Wenn ich tiefer in ein Thema eintauchen möchte, ist Substack meine erste Anlaufstelle. Und ich finde, YouTube ist eine der am meisten unterschätzten Wissensquellen für Marketer. Dort gibt es unglaublich viele hochwertige Inhalte, die viel zu selten die Aufmerksamkeit bekommen, die sie verdienen.
Das ist deine erste Inhouse-Position. Warum hast du dich für magier entschieden?
Letztendlich lag es an den Menschen. Ich hatte das Gefühl, dass es mit Sina und Max gut passen würde. Die Art und Weise, wie sie das Unternehmen aufbauen, fand ich durchdacht und spannend. Nachdem ich so lange selbstständig gearbeitet hatte, wollte ich Teil eines Teams sein und meinen Wirkungskreis über das hinaus erweitern, was ich allein erreichen kann.

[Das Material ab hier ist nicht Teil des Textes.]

(** C7, as amended.  When the three queries of [getMetrics] run on an
    open handle, the row count fits an [int] and the durations add up to
    less than [2^53] in magnitude, [total_requests] is the number of
    rows, [avg_latency_ms] is the arithmetic mean of [duration_ms] over
    all rows, zeros included, rounded to the nearest double, and
    [cache_hit_rate] is the number of rows with [duration_ms = 0] over
    [total_requests], rounded to the nearest double; each is within a
    relative error of [2^-53] of the exact value.  On an empty table
    both are 0. *)
Theorem getMetrics_aggregates env d tb :
  db_ d = Some tb →
  runs env 0 → runs env 1 → runs env 2 →
  Z.of_nat (length (requests tb)) < 2 ^ 31 →
  added (Z.abs <$> (duration_ms <$> requests tb)) < 2 ^ 53 →
  total_requests (getMetrics env d) = Z.of_nat (length (requests tb)) ∧
  (requests tb ≠ [] →
   avg_latency_ms (getMetrics env d)
   = round_double (mean (duration_ms <$> requests tb)) ∧
   cache_hit_rate (getMetrics env d)
   = round_double (inject_Z (Z.of_nat (length (cache_hits (requests tb))))
                   / inject_Z (total_requests (getMetrics env d))) ∧
   (Qabs (avg_latency_ms (getMetrics env d) - mean (duration_ms <$> requests tb))
    <= Qabs (mean (duration_ms <$> requests tb)) * 2 ^ (- (53)))%Q ∧
   (Qabs (cache_hit_rate (getMetrics env d)
          - inject_Z (Z.of_nat (length (cache_hits (requests tb))))
            / inject_Z (total_requests (getMetrics env d)))
    <= inject_Z (Z.of_nat (length (cache_hits (requests tb))))
       / inject_Z (total_requests (getMetrics env d)) * 2 ^ (- (53)))%Q) ∧
  (requests tb = [] →
   avg_latency_ms (getMetrics env d) = 0%Q ∧
   cache_hit_rate (getMetrics env d) = 0%Q).
Proof.
  intros Hdb H0 H1 H2 Hlen Hsum.
  destruct (decide (requests tb = [])) as [Hnil|Hne].
  { destruct H0 as [Hp0 Hs0], H1 as [Hp1 Hs1], H2 as [Hp2 Hs2].
    unfold getMetrics. rewrite Hdb, Hp0, Hs0, Hp1, Hs1, Hp2, Hs2, Hnil. simpl.
    split; [done|]. split; [by intros ?|done]. }
  rewrite (getMetrics_runs env d tb Hdb H0 H1 H2 Hlen Hne). simpl.
  split; [done|]. split; [|done]. intros _.
  set (n := Z.of_nat (length (requests tb))) in *.
  set (k := Z.of_nat (length (cache_hits (requests tb)))).
  assert (Hn : 0 < n) by (unfold n; destruct (requests tb); [done | simpl; lia]).
  assert (Hk : 0 ≤ k ≤ n).
  { unfold k, n. pose proof (cache_hits_length (requests tb)). lia. }
  pose proof (added_abs (duration_ms <$> requests tb)) as Habs.
  assert (Havg : fdiv (double_of_int (sum_list (duration_ms <$> requests tb)))
                      (double_of_int n)
                 = round_double (mean (duration_ms <$> requests tb))).
  { unfold fdiv, mean. apply round_double_comp.
    rewrite length_fmap. fold n.
    rewrite !double_of_int_exact by (rewrite ?sum_list_added; lia).
    by rewrite sum_list_added. }
  assert (Hrate : fdiv (double_of_int k) (double_of_int n)
                  = round_double (inject_Z k / inject_Z n)).
  { unfold fdiv. apply round_double_comp.
    by rewrite !double_of_int_exact by lia. }
  rewrite Havg, Hrate.
  split; [done|]. split; [done|].
  split; [unfold mean; rewrite length_fmap; fold n;
          apply round_double_error, quotient_normal; lia|].
  assert (Hq : (0 <= inject_Z k / inject_Z n)%Q).
  { apply Qle_shift_div_l; [change 0%Q with (inject_Z 0); rewrite <- Zlt_Qlt; lia|].
    rewrite Qmult_0_l. change 0%Q with (inject_Z 0). rewrite <- Zle_Qle. lia. }
  eapply Qle_trans; [apply round_double_error, quotient_normal; lia|].
  rewrite Qabs_pos by exact Hq. apply Qle_refl.
Qed.

Lemma getMetrics_aggregates_witness :
  total_requests (getMetrics (reliable "") (open_db full_tables)) = 100 ∧
  avg_latency_ms (getMetrics (reliable "") (open_db full_tables))
  = round_double (mean (duration_ms <$> requests full_tables)) ∧
  cache_hit_rate (getMetrics (reliable "") (open_db full_tables))
  = round_double (inject_Z 33 / inject_Z 100).
Proof.
  destruct (getMetrics_aggregates (reliable "") (open_db full_tables) full_tables
              eq_refl (runs_reliable "" 0) (runs_reliable "" 1) (runs_reliable "" 2))
    as (Ht & Hrows & _).
  - vm_compute. reflexivity.
  - vm_compute. reflexivity.
  - destruct Hrows as (Havg & Hrate & _); [discriminate|].
    split; [exact Ht|]. split; [exact Havg|].
    rewrite Hrate, Ht. reflexivity.
Defined.

(** C7 as stated fails wherever the quotient is no double: with
    durations 0, 0 and 1 the mean is 1/3 and the hit rate 2/3, and
    [getMetrics] returns the doubles next to them,
    0x1.5555555555555p-2 and 0x1.5555555555555p-1. *)
Lemma getMetrics_counterexample :
  mean (duration_ms <$> requests three_rows) = (inject_Z 1 / inject_Z 3)%Q ∧
  ¬ (avg_latency_ms (getMetrics (reliable "") (open_db three_rows))
     == mean (duration_ms <$> requests three_rows))%Q ∧
  ¬ (cache_hit_rate (getMetrics (reliable "") (open_db three_rows))
     == inject_Z 2 / inject_Z 3)%Q ∧
  (avg_latency_ms (getMetrics (reliable "") (open_db three_rows))
   == inject_Z 6004799503160661 / inject_Z (2 ^ 54))%Q ∧
  (cache_hit_rate (getMetrics (reliable "") (open_db three_rows))
   == inject_Z 6004799503160661 / inject_Z (2 ^ 53))%Q.
Proof. repeat split; vm_compute; (reflexivity || discriminate). Qed.

(** *** Reads before [init] *)

(** C10. With a null handle every read returns absent or zeros:
    [getLogs], [getLog] and [getCachedResponse] return absent and
    [getMetrics] returns all zeros, whatever the engine would answer. *)
Theorem reads_on_null_handle env limit i request_body queue :
  getLogs env limit {| db_ := None; write_queue_ := queue |} = None ∧
  getLog env i {| db_ := None; write_queue_ := queue |} = None ∧
  getCachedResponse env request_body {| db_ := None; write_queue_ := queue |} = None ∧
  getMetrics env {| db_ := None; write_queue_ := queue |}
  = {| total_requests := 0; avg_latency_ms := 0; cache_hit_rate := 0 |}.
Proof. repeat split. Qed.

End StoreClaims.

(** ** The telemetry extractor *)

Section ExtractorFacts.
Context {rvalue : Type} `{Json rvalue}.
Import Proxy Spec.

(** *** [rfind] and the lines of a prefix *)

Lemma rfind_None (s : list ascii) c p :
  cpp.rfind s c p = None → ∀ i, (i ≤ p)%nat → s !! i ≠ Some c.
Proof.
  induction p as [|p IH]; simpl; case_decide; try discriminate; intros Hr i Hi.
  - by replace i with 0%nat by lia.
  - destruct (decide (i = S p)) as [->|]; [done|]. apply IH; [done|lia].
Qed.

Es gab außerdem einen ganz bestimmten Moment, der meine Entscheidung bestätigt hat. In einem der ersten Gespräche erwähnten die Gründer Tiny Capital, den Venture-Fonds von Andrew Wilkinson. Seine Philosophie besteht darin, in profitable Nischenunternehmen zu investieren und diese langfristig zu halten. Genau so gehe ich auch bei meinen eigenen Unternehmen und Investments vor. Nicht viele Menschen kennen seine Denkweise. Als sie ihn erwähnten und ihren eigenen Ansatz sehr ähnlich beschrieben haben, hat es sofort Klick gemacht.
.webp)
Wie unterscheidet sich die Arbeit Inhouse vom Consulting?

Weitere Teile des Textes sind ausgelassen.